Goal of the exercise: Locate and copy each line in the data that contains the word "Lemma".

Available records:

________

Lemma C4_witness :
  (exists j nodej bj,
     j < 3 /\ preorder sample_rig !! j = Some nodej /\ path_id nodej = 3%Z /\
     sample_bones !! j = Some bj /\ name bj = m_Name (m_GameObject nodej)) /\
  (exists k, build_armature sample_bad_rig = Raise (PathIdKeyError k)).
Proof.
  split.
  - destruct (@C4_pivot_resolves_to_earlier_bone sample_floats sample_rig 3
                (sample_transform 4 3 "HairA" None
                   [sample_script "SekaiSpringBone" (1 # 1) (Some 3%Z)]
                   [sample_transform 5 4 "End" None [] []])
                (sample_script "SekaiSpringBone" (1 # 1) (Some 3%Z)) 3%Z)
      as [Hok _].
    + vm_compute. reflexivity.
    + apply list_elem_of_singleton. reflexivity.
    + apply sample_spring_recognized.
    + reflexivity.
    + assert (exists b3, bones sample_state !! 3 = Some b3) as [b3 Hb3]
        by (eexists; vm_compute; reflexivity).
      destruct (Hok sample_state b3 sample_build Hb3)
        as (j & nodej & bj & Hj & Hnode & Hpid & _ & Hbj & Hnm & _).
      exists j, nodej, bj. split_and!; assumption.
  - apply (@C4_pivot_resolves_to_earlier_bone sample_floats sample_bad_rig 1
             (sample_transform 2 1 "Tail" None
                [sample_script "SekaiSpringBone" (1 # 1) (Some 3%Z)] [])
             (sample_script "SekaiSpringBone" (1 # 1) (Some 3%Z)) 3%Z).
    + vm_compute. reflexivity.
    + apply list_elem_of_singleton. reflexivity.
    + apply sample_spring_recognized.
    + reflexivity.
    + intros j nodej Hj Hnode. assert (j = 0) as -> by lia.
      vm_compute in Hnode. injection Hnode as <-. vm_compute. discriminate.
Defined.

Lemma C5_witness :
  build_armature sample_rig = Ok sample_state /\
  exists node b,
    preorder sample_rig !! 7 = Some node /\ sample_bones !! 7 = Some b /\
    (is_Some (physics b) <->
     exists c, c ∈ m_Components (m_GameObject node) /\ recognized c).
Proof.
  split; [exact sample_build|].
  assert (exists node, preorder sample_rig !! 7 = Some node) as [node Hnode]
    by (eexists; vm_compute; reflexivity).
  assert (exists b, sample_bones !! 7 = Some b) as [b Hb]
    by (eexists; vm_compute; reflexivity).
  exists node, b. split; [exact Hnode|]. split; [exact Hb|].
  exact (proj1 (@C5_descriptor_iff_recognized_script sample_floats sample_rig)
           sample_state 7 node b sample_build Hnode Hb).
Defined.

Lemma C10_witness :
  build_armature sample_rig = Ok sample_state /\
  exists b4 b6,
    sample_bones !! 4 = Some b4 /\ sample_bones !! 6 = Some b6 /\
    name b4 = name b6 /\
    bone_name_tbl sample_armature !! name b4 <> Some 4.
Proof.
  split; [exact sample_build|].
  assert (exists b4 b6, sample_bones !! 4 = Some b4 /\ sample_bones !! 6 = Some b6 /\
                        name b4 = name b6) as (b4 & b6 & H4 & H6 & Hnm)
    by (eexists _, _; split; [|split]; vm_compute; reflexivity).
  exists b4, b6. split; [exact H4|]. split; [exact H6|]. split; [exact Hnm|].
  destruct (proj1 (@C10_later_bone_overwrites_index sample_floats sample_rig)
              sample_state sample_build) as (_ & _ & _ & Hover).
  assert (4 < 6) as Hlt by lia.
  exact (proj1 (Hover 4 6 b4 b6 Hlt H4 H6) Hnm).
Defined.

________

Final answer:
Lemma C4_witness :
Lemma C5_witness :
Lemma C10_witness :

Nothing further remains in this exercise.